A Sakura Trick review

It’s right there in the first few lines of the opening: “Kiss kiss kiss, I can’t take my eyes off you”. That’s the entirety of Sakura Trick, the length and breadth of its offering. The initial gambit is much bolder: a fluffy but uninhibited romance between two young women; the reality though lacks a lot of what could have made that worthwhile. Wait, rewind. Sakura Trick isn’t for me. As a modern, self-effacing male, it’s probably prudent to start with that. It’s also not as though I have a whole lot of context for what the twelve episode series brings to the shoujo ai genre (although Wikipedia insists it’s targeted at young adult males). Certainly I have touchstone shows to fall back on like Sailor Moon and Revolutionary Girl Utena as well as the briefest of exposures to Maria-sama ga Miteru and Strawberry Panic but in terms of it embodying or enhancing its genre? Very little.

wreathed in pastel shades and inundated with an endless source of cherry blossom

It’s refreshing at first to see an intimate relationship between two characters in an anime that doesn’t cleave closely to the harem or chase-the-girl setups. The series is bookended by what feels like a natural progression for the two protagonists: starting with them advancing to more than just friends and finishing with them questioning what love is. The naturalness presents the initial allure because it normalises a same-sex relationship that is elsewhere presented as coy and unspoken with series like My-HiME or even Stellvia of the Universe. It becomes a given that Haruka and Yuu are together and that either their friends are oblivious to it or blithely accept it.

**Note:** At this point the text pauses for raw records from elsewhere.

(* ===== verification/Grid.v ===== *)
(** * The identity of the card in the guest (crates/vhost-user-nvrm/src/grid.rs)

    A guest knows the card by a UUID of its own, derived from the name of its
    virtual machine.  It replaces the card's UUID in every answer, binary and
    in text, and is replaced by the card's in every question, by value at
    four-byte boundaries. *)
From stdpp Require Import strings.
From S2P Require Import Prelude.
From S2P Require Import Bytes.
From S2P Require Import Text.
From S2P Require Import SysConsts.
From S2P Require Import Answers.
From S2P Require Import Naming.

Local Open Scope string_scope.
Local Open Scope list_scope.
Local Open Scope Z_scope.

(** ** Which answers are rewritten: [LEA_VGPU_MEDIATE] *)
Record Switches := MkSwitches { mediate_mode : bool; mediate_uuid : bool; mediate_enc : bool }.

Fixpoint split_at (c : Z) (s : str) : list str :=
  match s with
  | [] => [[]]
  | x :: r => if x =? c then [] :: split_at c r
              else match split_at c r with h :: t => (x :: h) :: t | [] => [[x]] end
  end.

Definition eq_ignore_ascii_case (s t : str) : bool :=
  str_eqb (to_ascii_lowercase s) (to_ascii_lowercase t).
Lemma fw_finish w s st t a addr len :
  states w !! s = Some st -> fw_keeps w (finish_pool w s st t a addr len).2.
Proof.
  intros Hs. unfold finish_pool. destruct (setup _ _) as [[[] d] p].
  - by eapply (fw_set_state (set_drv w d) s st (MkPoolState (pools st ++ [p]) (osdesc_arenas st))).
  - destruct (cleanup _ _) as [[[] d'] p']; [by apply fw_same|].
    by eapply (fw_set_state (set_drv w d') s st (MkPoolState (pools st ++ [p']) (osdesc_arenas st))).
Qed.

Lemma fw_back_pool w s t addr len (c : ArenaCall (M:=M)) du dr :
  fw_keeps w (back_pool_for w s t addr len c du dr).2.
Proof.
  unfold back_pool_for. destruct (states w !! s) as [st|] eqn:Hs; [|done].
  destruct (addr_end addr len) as [e|]; [|done]. destruct (_ || _ || _); [done|].
  unfold retry_cleanup. destruct (fw_budget_retry w) as [Eb Hb].
  pose proof (fw_session_sweep (fun p => negb (active p)) (budget_retry w) s st st) as Hsw.
  rewrite Eb in Hsw. specialize (Hsw Hs (reflexivity _)).
  destruct (session_sweep _ _ _ _) as [w1 st1]. destruct Hsw as [Hs1 Hk1].
  apply (fw_trans _ _ _ Hb) in Hk1. clear Hb Eb Hs.
  destruct (any_overlap _ _ _ _) as [[]|?|]; [done| |done|done].
  destruct (fw_arena w1 c len) as [Ea Hka]. apply (fw_trans _ _ _ Hk1) in Hka.
  destruct (arena w1 c len) as [[a|?|] w2]; [|done|done]. cbn [snd] in Ea, Hka.
  eapply fw_trans; [exact Hka|]. destruct du; [|by apply fw_same]. destruct dr; [|by apply fw_same].
  apply fw_finish. by rewrite Ea.
Qed.

Lemma fw_drop_osdesc w s r h : fw_keeps w (drop_osdesc_arena w s r h).
Proof.
  unfold drop_osdesc_arena. destruct (states w !! s) as [st|] eqn:Hs; [|done].
  destruct (osdesc_arenas st !! (r, h)) as [a|] eqn:Ha; [|done]. by eapply fw_replace.
Qed.
Lemma wake_dev_ok m ws f q e :
  dev_ok G (MkEventDevice m (MkPoller ws (f :: q)) Idle e) ->
  exists b w b', m !! fired_proc f = Some b /\
    waiters b !! event_id (registration f) = Some w /\
    generation w = reg_generation (registration f) /\
    semsurf_wake b (registration f) = (Some (aw_client w, guest_kc w, aw_token w), b') /\
    dev_ok G (MkEventDevice (<[fired_proc f := b']> m) (MkPoller ws q) Idle e).
Proof.
  intros Hd. pose proof Hd as [Hb Hg Hf Hw Hph He]. cbn in *. unfold phase_ok in Hph. cbn in Hph.
  set (s := fired_proc f) in *.
  assert (Hrs : regs_of (MkPoller ws (f :: q)) s ≡ₚ registration f :: regs_of (MkPoller ws q) s)
    by (rewrite regs_of_fired, decide_True by done; done).
  destruct (m !! s) as [b|] eqn:Hs.
  2: { exfalso. rewrite (Hg s Hs) in Hrs. by apply Permutation_nil_l in Hrs. }
  destruct (Hph s b Hs) as [Hpu Hpw]. pose proof (books_perm _ _ _ _ Hrs (Hb s b Hs)) as Hbs.
  destruct (semsurf_wake_ok b _ _ Hbs Hpw Hpu)
    as (w & b' & Hw' & Hgen & Hwake & Hb' & Hpw' & Hpu' & Hocc).
  exists b, w, b'. do 4 (split; [done|]). split; cbn; try done.
  - intros s' b2 [[<- <-]|[Hne Hs']]%lookup_insert_Some; [done|].
    eapply books_perm; [|by apply Hb]. rewrite regs_of_fired, decide_False by done. done.
  - intros s' [Hs' Hne]%lookup_insert_None. apply Permutation_nil_r. rewrite <- (Hg s' Hs').
    rewrite regs_of_fired, decide_False by done. done.
  - intros x. rewrite (gsum_update _ _ _ _ _ Hs), Hocc. specialize (Hf x). lia.
  - intros v Hin. destruct (Hw v Hin) as (b2 & sl & Hb2 & Hh & Eid & Ec).
    destruct (decide (fired_proc (watch_fired v) = s)) as [E|Hne].
    + rewrite E in *. exists b', sl. rewrite lookup_insert_eq. split; [done|]. split; [|done].
      simplify_eq. unfold semsurf_wake in Hwake. rewrite Hw', Hgen, Z.eqb_refl in Hwake.
      injection Hwake as <-. rewrite held_spec in *. cbn.
      destruct Hh as [(i & w2 & Hw2 & <-)|Hin']; [left|by right]. exists i, w2. split; [|done].
      rewrite lookup_delete_ne; [done|]. intros <-.
      pose proof (bk_nodup _ _ _ Hbs) as Hn. rewrite Hpw, app_nil_r in Hn. cbn in Hn.
      apply NoDup_cons in Hn as [Hout _]. apply Hout.
      rewrite <- (bk_key _ _ _ Hbs _ _ Hw2), Eid. apply list_elem_of_fmap_2.
      rewrite <- E. by apply (watched_reg (MkPoller ws q)).
    + exists b2, sl. by rewrite lookup_insert_ne.
  - unfold phase_ok. cbn. apply map_Forall_insert_2; [by split|]. done.
Qed.
(* ===== verification/Prepare.v ===== *)
(** * Preparation of an ioctl (crates/vhost-user-nvrm/src/session.rs, [prepare])

    [prepare] turns a guest request into the call the driver will see: it
    refuses what the policy forbids, replaces tokens by host descriptors,
    guest page runs by the address of an arena, guest pointers by addresses
    inside the session's own aux buffer, and guest callbacks by host OS
    events, and reserves video memory.  The result is a [Plan] and the two
    buffers the driver is given.

    The Rust function is one body; its consecutive parts are separate
    definitions here, in the same order and under the markers its comments
    use.  The session state a request can change is [Sess]; the virtual
    machine's ledger and page registrations, shared by all sessions, are part
    of it.  What the kernel decides during preparation (descriptors opened,
    addresses of buffers, guest RAM, results of the mapping calls) is the
    argument [PrepEnv].  A refusal is its errno; its text goes to the log. *)
From stdpp Require Import strings.
From S2P Require Import Prelude.
From S2P Require Import Effects.
From S2P Require Import Bytes.
From S2P Require Import Wire.
From S2P Require Import CLayout.
From S2P Require Import SysConsts.
From S2P Require Import Sys.
From S2P Require Import SysLayout.
From S2P Require Import NvAbi.
From S2P Require Import Xlate.
From S2P Require Import RequestShape.
From S2P Require Import ClientPolicy.
From S2P Require Import Mirror.
From S2P Require Import Text.
From S2P Require Import VramPolicy.
From S2P Require Import Vram.
From S2P Require Import Answers.
From S2P Require Import Window.
From S2P Require Import Arena.
From S2P Require Import HostPool.
From S2P Require Import Waiters.
Import GuestWords.

Local Open Scope string_scope.
Local Open Scope list_scope.
Local Open Scope Z_scope.

(** ** Constants *)
Definition UVM_ALLOC_SEMAPHORE_POOL : Z := 68.
Definition CTRL_SEMSURF_REGISTER_WAITER : Z := NV_SEMAPHORE_SURFACE_CTRL_CMD_REGISTER_WAITER.
Definition CTRL_SEMSURF_UNREGISTER_WAITER : Z := NV_SEMAPHORE_SURFACE_CTRL_CMD_UNREGISTER_WAITER.

Definition OSDESC_PARAMS : Z := size_of NV_OS_DESC_MEMORY_ALLOCATION_PARAMS.
Definition OSDESC_DESC : Z := offset_of NV_OS_DESC_MEMORY_ALLOCATION_PARAMS "descriptor".
Definition OSDESC_LIMIT : Z := offset_of NV_OS_DESC_MEMORY_ALLOCATION_PARAMS "limit".
Definition OSDESC_TYPE : Z := offset_of NV_OS_DESC_MEMORY_ALLOCATION_PARAMS "descriptorType".
Definition OSDESC_STYPE : Z := offset_of NV_OS_DESC_MEMORY_ALLOCATION_PARAMS "type_".
Definition OSDESC_ATTR : Z := offset_of NV_OS_DESC_MEMORY_ALLOCATION_PARAMS "attr".
Definition OSDESC_ATTR2 : Z := offset_of NV_OS_DESC_MEMORY_ALLOCATION_PARAMS "attr2".

Definition NVOS02_FLAGS : Z := 16.
Definition NVOS02_PMEM : Z := 24.
Definition NVOS02_LIMIT : Z := 32.
Definition NVOS02_FD : Z := 48.
Definition NVOS02_LEN : Z := 56.

Definition NV0005_HCLASS : Z := offset_of NV0005_ALLOC_PARAMETERS "hClass".
Definition NV0005_NOTIFYINDEX : Z := offset_of NV0005_ALLOC_PARAMETERS "notifyIndex".
Definition NV0005_DATA : Z := offset_of NV0005_ALLOC_PARAMETERS "data".

(** The numbers the comments of the source quote. *)
Example osdesc_layout :
  (OSDESC_PARAMS, OSDESC_DESC, OSDESC_LIMIT, OSDESC_TYPE) = (40, 16, 24, 32) /\
  (OSDESC_STYPE, OSDESC_ATTR, OSDESC_ATTR2) = (0, 8, 12) /\
  size_of Nvos02WithFd = NVOS02_LEN /\
  (NV0005_HCLASS, NV0005_NOTIFYINDEX, NV0005_DATA) = (8, 12, 16) /\
  size_of NV0005_ALLOC_PARAMETERS = 24.
Proof. vm_compute. done. Qed.

(** [u32::from_le_bytes(b[o..o + 4])], its 64-bit form, and the writes: a
    slice out of range panics, whatever the error type. *)
Definition u32_of {E} (b : bytes) (o : Z) : outcome E Z := or_panic (get_u32 b o).
Definition u64_of {E} (b : bytes) (o : Z) : outcome E Z := or_panic (get_u64 b o).
Definition put32 {E} (b : bytes) (o v : Z) : outcome E bytes := or_panic (set_u32 b o v).
Definition put64 {E} (b : bytes) (o v : Z) : outcome E bytes := or_panic (set_u64 b o v).

(** Code that can only panic, in a context with errors. *)
Definition infallible {E A} (m : may_panic A) : outcome E A :=
  map_err (fun e : Empty_set => match e with end) m.

(** ** Data *)

(** [Pollable::Client]; the other variants are in [EventBooks]. *)
Record ClientPoll := MkClientPoll { cp_token : Z; cp_fd : Z; cp_owner : option Z }.

Inductive Action := Forward | FakeSemaphorePool | FakeManaged | FakeVramFull.

Global Instance Action_eq_dec : EqDecision Action.
Proof. solve_decision. Defined.

Record Plan := MkPlan {
  p_seq : Z; p_target_fd : Z; p_request : Z; p_action : Action; p_ioctl_nr : Z; p_dev_tag : Z;
  p_inline_len : Z; p_aux_len : Z;
  osdesc_arena : option HostPool.Arena; osdesc_nvos64_tail : option bytes;
  p_target_token : Z; vram_reserved : Z; vram_status_off : Z;
  event_reg : option EventReg; waiter_reg : option PendingWaiter; waiter_unreg : option Z;
  vram_vidheap : bool; vram_ask : option Ask; fb_info_list : option (Z * Z) }.

(** The size and the descriptor fields in the two RM_ALLOC forms. *)
Definition alloc_status_off (inline_len : Z) : option Z :=
  if 48 <=? inline_len then Some 40 else if inline_len =? 32 then Some 28 else None.

(** The flags of an NVOS02 allocation over guest RAM, and the coherency that
    was asked for and cannot be had. *)
Definition drf (f : option Drf.t) : Drf.t := default (Drf.shift_mask 0 0) f.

For a while that situation works well and the trivial nonsense that goes along with being in a relationship with someone - especially as a young teenager - fills most of the early episodes. Unfortunately, the overbearing sister then bulldozes that setup and brings some not unexpected “but you’re both girls!” thinking. It’s disappointing because it feels like such a tired regression, meant to inject some drama into a so far undramatic relationship. Instead it comes across as needlessly small minded and in the wake of the series’ conclusion ridiculously hypocritical; that’s perhaps the point but it doesn’t make it any more palatable or less regressive. Worse still is the fleeting glance of another couple whose circumstances overshadow anything the main pair could muster and is criminally undeveloped shy of half an episode that does double duty as the swimsuit segment.

What’s left then is a rather tepid wander through an atypical high-school setup. And that’s not just with the fictional school closing down - a rich vein of possibilities left almost entirely untapped - looking at Sakura Trick in the context of Japanese sexuality is revealing insofar as what the series is indicative of. Certainly there are no scientifically accurate studies on the distribution of sexualities in any given country, the methods for data collection just don’t work (and be skeptical of any study that purports to), so my assumption that the - for want of a better term - density of lesbians in the series was stretching belief can’t be validated.

Certainly when you look at reported public opinion, the acceptance of homosexuality is skewed towards the young and female, helped along by openly gay and transgender politicians and celebrities as well as high profile gay weddings. So Haruka and Yuu’s friend’s acceptance of their relationship isn’t, at least statistically, so odd. Whether the reality of high school life in Japan is any different is up for speculation and debate. Even trying to put the series into some kind of historical context is fruitless with volumes of text on the regimented homosexuality of the samurai and their apprentices, but little to nothing on feminine sexuality - and this is without getting into the matriarchy / Amaterasu area of history and lore. It’s difficult to question what the series presents then, and the accepted western view of homosexuality in high school is very different to that in Japan. The series of course never claims to be representative of reality, but my initial rejection of the premise is, upon research, unfounded.

So realistically I have nothing to offer with regards talking around Sakura Trick and talking about it boils down the realisation that I didn’t particularly empathise or even like any of the central characters. Haruka and Yuu come off as whiny and grating which isn’t unexpected given their age; the sister tries to play the smitten fool but instead comes off as the myopic and domineering sibling while everyone else is barely given enough material to be anything more than forgettable. All of this wreathed in pastel shades and inundated with an endless source of cherry blossom petals forever getting caught on squalls of wind, the high-keyframe opening belies a general sloppiness and stylistically uninspired presentation.

It is with as much deference as I can muster to say that this is not for me and that my expectations for drama, (melo- or otherwise), strong characterisation or just a competent slice-of-life approach weren’t met. Instead I got a lot of cliche, a proliferation of dud humour interspersed with very infrequent laugh-out-loud moments and a huge amount of wasted opportunities.